John 21:1-19 | The Ordinariness of Christ and the Ongoing Call to Follow 

A reflection by Dan Spragg.

“Some disciples fished, labouring all through the night, yet they caught nothing. Just after daybreak one they did not recognise spoke hope from the shore. A breakfast of fish, three questions of love, a call to follow – again. This is our life too, with its vagaries – a call to follow – renewed.” (Jeff Shrowder, 2019,

Life with all its vagaries… what a great way to put it. All of life’s whims, and fancies, and its comings and goings, its ups and downs. The disciples, had certainly experienced life as all of these. They had learnt that crowds are fickle, that reality isn’t always what is seen, and that one minute you can be fishing for your livelihood, and the next be caught up in a world changing movement. Even in the few days and weeks following Jesus death, I imagine, all of life’s forces of motivation and deflation had come and gone. Into the midst of this comes this third appearance of Jesus to his disciples since he had been killed and since he had been raised to new life. All through the gospels, the stories are dripping of symbolism and this story is no exception. Today I want to simply take note of a few of these and try to draw the threads together for us.

As I said, this is the third and final appearance of the risen Christ to the disciples. Do you remember the first appearance? Mary thought he was the gardener before she realised who it was and went running off to tell the others. As I said on Easter Sunday, this was a significant detail linking the resurrection with the big ongoing story of God that we’re all invited into as the new creation has been birthed right in the middle of the existing one. The Christ appeared to Mary as the gardener. The second appearance you will recall was as the disciples were walking the road to Emmaus. Dejected, downtrodden, a stranger walks and talks with them, then as they are eating together at the end of the day they recognise him as their Lord. The Christ appeared to them as a stranger walking, talking, and eating with them. This third appearance is like the other two. The disciples were fishing, not having much luck, and a stranger gave them some advice, then proceeds to feed them over a fire. It is similar in its complete ordinariness. Christ appeared to them not in a blaze of glory, but as a gardener, as a stranger walking along the road, and as a fisherman cooking breakfast over a fire.
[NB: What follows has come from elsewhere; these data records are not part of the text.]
(* ===== verification/Eviction.v ===== *)
(** The eviction controller (internal/fs/eviction.go): a lock around a pass, a
    flag that keeps a second pass from being launched, and a goroutine that
    launches one at each tick. The caches do not use it.

    A pass is code on the state [S] of its cache; the controller is beside it. *)

From S2P Require Export Sched.

#[local] Open Scope Z_scope.
#[local] Open Scope res_scope.

(** [update], [running], whether [stopCh] is open, closed or nil, and the count
    of [wg]. *)
Inductive StopCh := ChNil | ChOpen | ChClosed.
#[global] Instance StopCh_eq_dec : EqDecision StopCh.
Proof. solve_decision. Defined.
Record EvictionController := mkController {
  ec_interval : Z; ec_has_sweep : bool; ec_update : bool; ec_running : bool; ec_stopCh : StopCh; ec_wg : Z }.
Definition set_ec_update v c := mkController (ec_interval c) (ec_has_sweep c) v (ec_running c) (ec_stopCh c) (ec_wg c).
Definition set_ec_running v c := mkController (ec_interval c) (ec_has_sweep c) (ec_update c) v (ec_stopCh c) (ec_wg c).
Definition set_ec_stopCh v c := mkController (ec_interval c) (ec_has_sweep c) (ec_update c) (ec_running c) v (ec_wg c).
Definition set_ec_wg v c := mkController (ec_interval c) (ec_has_sweep c) (ec_update c) (ec_running c) (ec_stopCh c) v.
Definition NewEvictionController (interval : Z) (has_sweep : bool) : EvictionController :=
  mkController interval has_sweep false false ChNil 0.

(** A pass in the state it shares with the controller. *)
Fixpoint beside {C S A} (m : Res S A) : Res (C * S) A :=
  match m with
  | Ret a => Ret a
  | Act f => Act (λ cs, match f cs.2 with Some (s, m) => Some ((cs.1, s), beside m) | None => None end)
  | Fork child k => Fork (beside child) (beside k)
  end.

(** What runs beside leaves a level of the other part as it is. *)
Lemma owes_beside {C S A} (good : C → Prop) (level : C → Z) n (m : Res S A) :
  0 ≤ n → owes (λ cs : C * S, good cs.1) (λ cs, level cs.1) A (λ _ d, d = n) n (beside m).
Proof.
  revert n. revert m. revert A. fix IH 2. intros A m n Hn. destruct m as [a|f|child k]; cbn [beside].
  - by apply owes_ret.
  - apply owes_act with (λ _, n).
    + intros [c s] s' m' Hg _. cbn [fst snd]. destruct (f s) as [[s1 m1]|]; [|done]. intros [= <- _]. cbn. split_and!; [done|lia|done].
    + intros [c s] s' m' _ _. cbn [fst snd]. destruct (f s) as [[s1 m1]|]; [|done]. intros [= _ <-]. by apply IH.
  - apply (owes_fork _ _ _ _ 0 n); [done|done|by apply IH|by apply IH].
Qed.

Section controller.
Context {S : Type}.
Abbreviation St := (EvictionController * S)%type.
Abbreviation Go A := (Res St A).
Definition on_ec (f : EvictionController → EvictionController) (s : St) : St := (f s.1, s.2).

Definition Lock : Go unit := await (λ s, negb (ec_update s.1)) (on_ec (set_ec_update true)).
Definition Unlock : Go unit := atomic_ (on_ec (set_ec_update false)).
Definition RunSerialized (fn : Res S unit) : Go unit := Lock ;;; beside fn ;;; Unlock.
Definition RunOnce (fn : Res S unit) : Go bool :=
  do* was := atomic (λ s, (ec_running s.1, on_ec (set_ec_running true) s)) in
  if was : bool then Ret false else
  fork (RunSerialized fn ;;; atomic_ (on_ec (set_ec_running false))) ;;; Ret true.

(** The goroutine of [Start], for a number of turns; both channels may be ready,
    and [stop_first] is what [select] takes then. *)
Fixpoint ticker (turns : nat) (stop_first : nat → bool) (sweep : Res S unit) : Go unit :=
  match turns with
  | O => Ret tt
  | Datatypes.S turns =>
      do* stop := atomic (λ s, (bool_decide (ec_stopCh s.1 = ChClosed) && stop_first turns, s)) in
      if stop : bool then Ret tt else
      do* _ := RunOnce sweep in ticker turns stop_first sweep
  end.
Definition Start (turns : nat) (stop_first : nat → bool) (sweep : Res S unit) : Go unit :=
  do* c := atomic (λ s, (s.1, s)) in
  if (ec_interval c <=? 0) || negb (ec_has_sweep c) then Ret tt else
  if negb (bool_decide (ec_stopCh c = ChNil)) then Ret tt else
  atomic_ (on_ec (λ c, set_ec_stopCh ChOpen (set_ec_wg (ec_wg c + 1) c))) ;;;
  fork (ticker turns stop_first sweep ;;; atomic_ (on_ec (λ c, set_ec_wg (ec_wg c - 1) c))).
(** [Stop]; a second call between the close and the end of the first would panic,
    here it closes once more. *)
Definition Stop : Go unit :=
  do* c := atomic (λ s, (s.1, s)) in
  if bool_decide (ec_stopCh c = ChNil) then Ret tt else
  atomic_ (on_ec (set_ec_stopCh ChClosed)) ;;;
  await (λ s, ec_wg s.1 =? 0) (λ s, s) ;;;
  atomic_ (on_ec (set_ec_stopCh ChNil)).

(** ** One pass at a time *)

(** The lock and the flag, as units that a goroutine may hold. *)
Definition held (b : bool) : Z := if b then 1 else 0.
Definition lock_level (s : St) : Z := held (ec_update s.1).
Definition pass_level (s : St) : Z := held (ec_running s.1).
Definition anything (s : St) : Prop := True.
Abbreviation owing l n := (owes anything l unit (λ _ d, d = n)).

Lemma owes_on_ec (level : St → Z) n f :
  0 ≤ n → (∀ s, level (on_ec f s) = level s) → owing level n n (atomic_ (on_ec f)).
Proof. intros Hn Hf. apply owes_atomic_; [done|]. intros s _. by split. Qed.
Lemma owes_read {A} (level : St → Z) n (f : St → A) : 0 ≤ n → owes anything level A (λ _ d, d = n) n (atomic (λ s, (f s, s))).
Proof. intros Hn. apply owes_atomic; [done|]. by split. Qed.

Lemma Lock_takes : owing lock_level 1 0 Lock.
Proof.
  apply owes_act with (λ _, 1).
  - intros s s' m _ _ E. unfold lock_level. destruct (ec_update s.1); [done|]. injection E as <- _. by split_and!.
  - intros s s' m _ _ E. destruct (negb _); [|done]. injection E as _ <-. by apply owes_ret.
Qed.
Lemma Unlock_gives : owing lock_level 0 1 Unlock.
Proof.
  apply owes_act with (λ _, 0).
  - intros s s' m _ Hl [= <- _]. unfold lock_level in *. destruct (ec_update s.1); [by split_and!|]. cbn in Hl. lia.
  - intros s s' m _ _ [= _ <-]. by apply owes_ret.
Qed.
Lemma RunSerialized_lock fn : owing lock_level 0 0 (RunSerialized fn).
Proof.
  unfold RunSerialized. eapply owes_bind; [apply Lock_takes|]. intros _ ? ->.
  eapply owes_bind; [by apply (owes_beside (λ _, True) (λ c, held (ec_update c)))|]. intros _ ? ->. apply Unlock_gives.
Qed.
Lemma RunSerialized_pass fn n : 0 ≤ n → owing pass_level n n (RunSerialized fn).
Proof.
  intros Hn. unfold RunSerialized, Lock. eapply owes_bind.
  - apply owes_act with (λ _, n); intros s s' m _ _ E; (destruct (negb _); [|done]).
    + injection E as <- _. unfold pass_level. cbn. split_and!; [done|lia|done].
    + injection E as _ <-. by apply (owes_ret _ _ _ (λ _ d, d = n)).
  - intros _ ? ->. eapply owes_bind; [by apply (owes_beside (λ _, True) (λ c, held (ec_running c)))|]. intros _ ? ->. by apply owes_on_ec.
Qed.
Lemma RunOnce_lock fn : owes anything lock_level bool (λ _ d, d = 0) 0 (RunOnce fn).
Proof.
  unfold RunOnce. eapply owes_bind; [by apply owes_atomic|]. intros [] ? ->; [by apply owes_ret|].
  apply (owes_fork _ _ _ _ 0 0); [done|done| |by apply owes_ret].
  eapply owes_bind; [apply RunSerialized_lock|]. intros _ ? ->. by apply owes_on_ec.
Qed.
Lemma RunOnce_pass fn : owes anything pass_level bool (λ _ d, d = 0) 0 (RunOnce fn).
Proof.
  unfold RunOnce. eapply (owes_bind _ _ (λ (was : bool) d, d = if was then 0 else 1)).
  - apply owes_act with (λ s, if ec_running s.1 then 0 else 1).
    + intros s s' m _ _ [= <- _]. unfold pass_level. cbn. destruct (ec_running s.1); by split_and!.
    + intros s s' m _ _ [= _ <-]. by apply owes_ret.
  - intros [] ? ->; [by apply owes_ret|].
    apply (owes_fork _ _ _ _ 1 0); [done|done| |by apply owes_ret].
    eapply owes_bind; [by apply RunSerialized_pass|]. intros _ ? ->. apply owes_act with (λ _, 0).
    + intros s1 s1' m1 _ Hl [= <- _]. unfold pass_level in *. destruct (ec_running s1.1); [by split_and!|]. cbn in Hl. lia.
    + intros s1 s1' m1 _ _ [= _ <-]. by apply owes_ret.
Qed.

(** The goroutines of a controller's users. *)
Section users.
Context (level : St → Z).
Context (Hstop : ∀ v s, level (on_ec (set_ec_stopCh v) s) = level s).
Context (Hwg : ∀ v s, level (on_ec (set_ec_wg v) s) = level s).
Context (Honce : ∀ fn, owes anything level bool (λ _ d, d = 0) 0 (RunOnce fn)).

Lemma owes_ticker turns stop_first sweep : owing level 0 0 (ticker turns stop_first sweep).
Proof.
  induction turns as [|turns IH]; cbn [ticker]; [by apply owes_ret|].
  eapply owes_bind; [by apply owes_read|]. intros [] ? ->; [by apply owes_ret|].
  eapply owes_bind; [apply Honce|]. by intros _ ? ->.
Qed.
Lemma owes_Start turns stop_first sweep : owing level 0 0 (Start turns stop_first sweep).
Proof.
  unfold Start. eapply owes_bind; [by apply owes_read|]. intros c ? ->. destruct (_ || _); [by apply owes_ret|].
  destruct (negb _); [by apply owes_ret|]. eapply owes_bind.
  { apply owes_on_ec; [done|]. intros s. etrans; [apply (Hstop ChOpen (on_ec (set_ec_wg (ec_wg s.1 + 1)) s))|apply Hwg]. }
  intros _ ? ->. apply (owes_fork _ _ _ _ 0 0); [done|done| |by apply owes_ret].
  eapply owes_bind; [apply owes_ticker|]. intros _ ? ->. apply owes_on_ec; [done|]. intros s. apply Hwg.
Qed.
Lemma owes_Stop : owing level 0 0 Stop.
Proof.
  unfold Stop. eapply owes_bind; [by apply owes_read|]. intros c ? ->. destruct (bool_decide _); [by apply owes_ret|].
  eapply owes_bind; [apply owes_on_ec; [done|]; apply Hstop|]. intros _ ? ->. eapply owes_bind.
  - apply owes_act with (λ _, 0); intros s s' m _ _ E; (destruct (_ =? 0); [|done]).
    + injection E as <- _. split_and!; [done|lia|done].
    + injection E as _ <-. by apply (owes_ret _ _ _ (λ _ d, d = 0)).
  - intros _ ? ->. apply owes_on_ec; [done|]. apply Hstop.
Qed.
End users.

Inductive user : Go unit → Prop :=
  | user_Start turns stop_first sweep : user (Start turns stop_first sweep)
  | user_Stop : user Stop
  | user_RunOnce fn : user (do* _ := RunOnce fn in Ret tt)
  | user_RunSerialized fn : user (RunSerialized fn).
Inductive controller_step : St * list (Go unit) → St * list (Go unit) → Prop :=
  | controller_spawn s ts t : user t → controller_step (s, ts) (s, ts ++ [t])
  | controller_run c c' : pool_step c c' → controller_step c c'.

(** In every interleaving of its users the lock is held by the goroutine that is
    between [Lock] and [Unlock], hence by one at most, and the flag is set while
    one pass launched by [RunOnce] is on its way: what the goroutines of the pool
    still owe adds up to the lock, and to the flag. *)
Theorem passes_excluded interval has_sweep s0 c :
  rtc controller_step ((NewEvictionController interval has_sweep, s0), []) c →
  balanced anything lock_level c ∧ balanced anything pass_level c.
Proof.
  assert (Hlock : ∀ t, user t → owing lock_level 0 0 t).
  { destruct 1; [apply owes_Start|apply owes_Stop| |apply RunSerialized_lock]; try done; try apply RunOnce_lock.
    eapply owes_bind; [apply RunOnce_lock|]. intros _ ? ->. by apply owes_ret. }
  assert (Hpass : ∀ t, user t → owing pass_level 0 0 t).
  { destruct 1; [apply owes_Start|apply owes_Stop| |by apply RunSerialized_pass]; try done; try apply RunOnce_pass.
    eapply owes_bind; [apply RunOnce_pass|]. intros _ ? ->. by apply owes_ret. }
  intros Hr. remember ((NewEvictionController interval has_sweep, s0), []) as c0 eqn:E0.
  assert (Hb0 : balanced anything lock_level c0 ∧ balanced anything pass_level c0) by (subst c0; split; split; try done; constructor).
  clear E0. induction Hr as [c|c c1 c2 Hs _ IH]; [exact Hb0|]. apply IH. destruct Hb0 as [HA HB].
  destruct Hs as [s ts t Ht|c c' Hs].
  - split; [by apply balanced_spawn, Hlock|by apply balanced_spawn, Hpass].
  - split; [by eapply pool_step_balanced|by eapply pool_step_balanced].
Qed.
End controller.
It doesn’t surprise me that the disciples had gone fishing, that was for a number of them their trade, their livelihood. And it had been a fairly hectic time for them not only in the last wee while, but what about the last three years!? Called from their normality, plunged into a roller-coaster of ups and downs, culminating in the execution of their Rabbi, and then the emotional pulling in one direction and another as word of resurrection spread. The disciples may well have gone fishing to withdraw from the chaos of what they had been involved in. It is quite a normal human reaction to withdraw to something familiar, something simple, when life throws us more than we can handle. Some may go to drugs or alcohol, others to TV or burying their heads in books. Others work more and more. We find our emotional retreats in all sorts of places and while sometimes we go to unhealthy places to find retreat, most of the time we withdraw to the familiar, to what is known to us, something that is easy, and something simple. We might go for a walk, or do some gardening. We might want to spend time with a long-time friend, that person who ‘gets’ us. The disciples, went fishing, this was their retreat to what they knew. And this is what’s so wonderful about Jesus’ appearances for as life began to tick over again for the disciples, as they retreated back and settled into the ordinary after the chaos, what they discovered there was that they were to find the risen Christ present with them, even there. Christ revealed himself as a gardener, as a stranger walking, and now as a fisherman and here’s where the symbolism really lands for us in this. We won’t find Jesus as Jesus now, as only one man in a particular time and place. But rather what is revealed is the universal Christ, present in every ordinary moment and person, present in every time and place. That’s the whole point. Jesus, the meeting of the human and the divine, is now revealed in every ordinary thing and that is what we call ‘the Christ’. We actually don’t know Jesus’ last name… Christ isn’t his last name but rather who we now know him to be; universal, present in all of life like in a garden, on the road, or by a lake.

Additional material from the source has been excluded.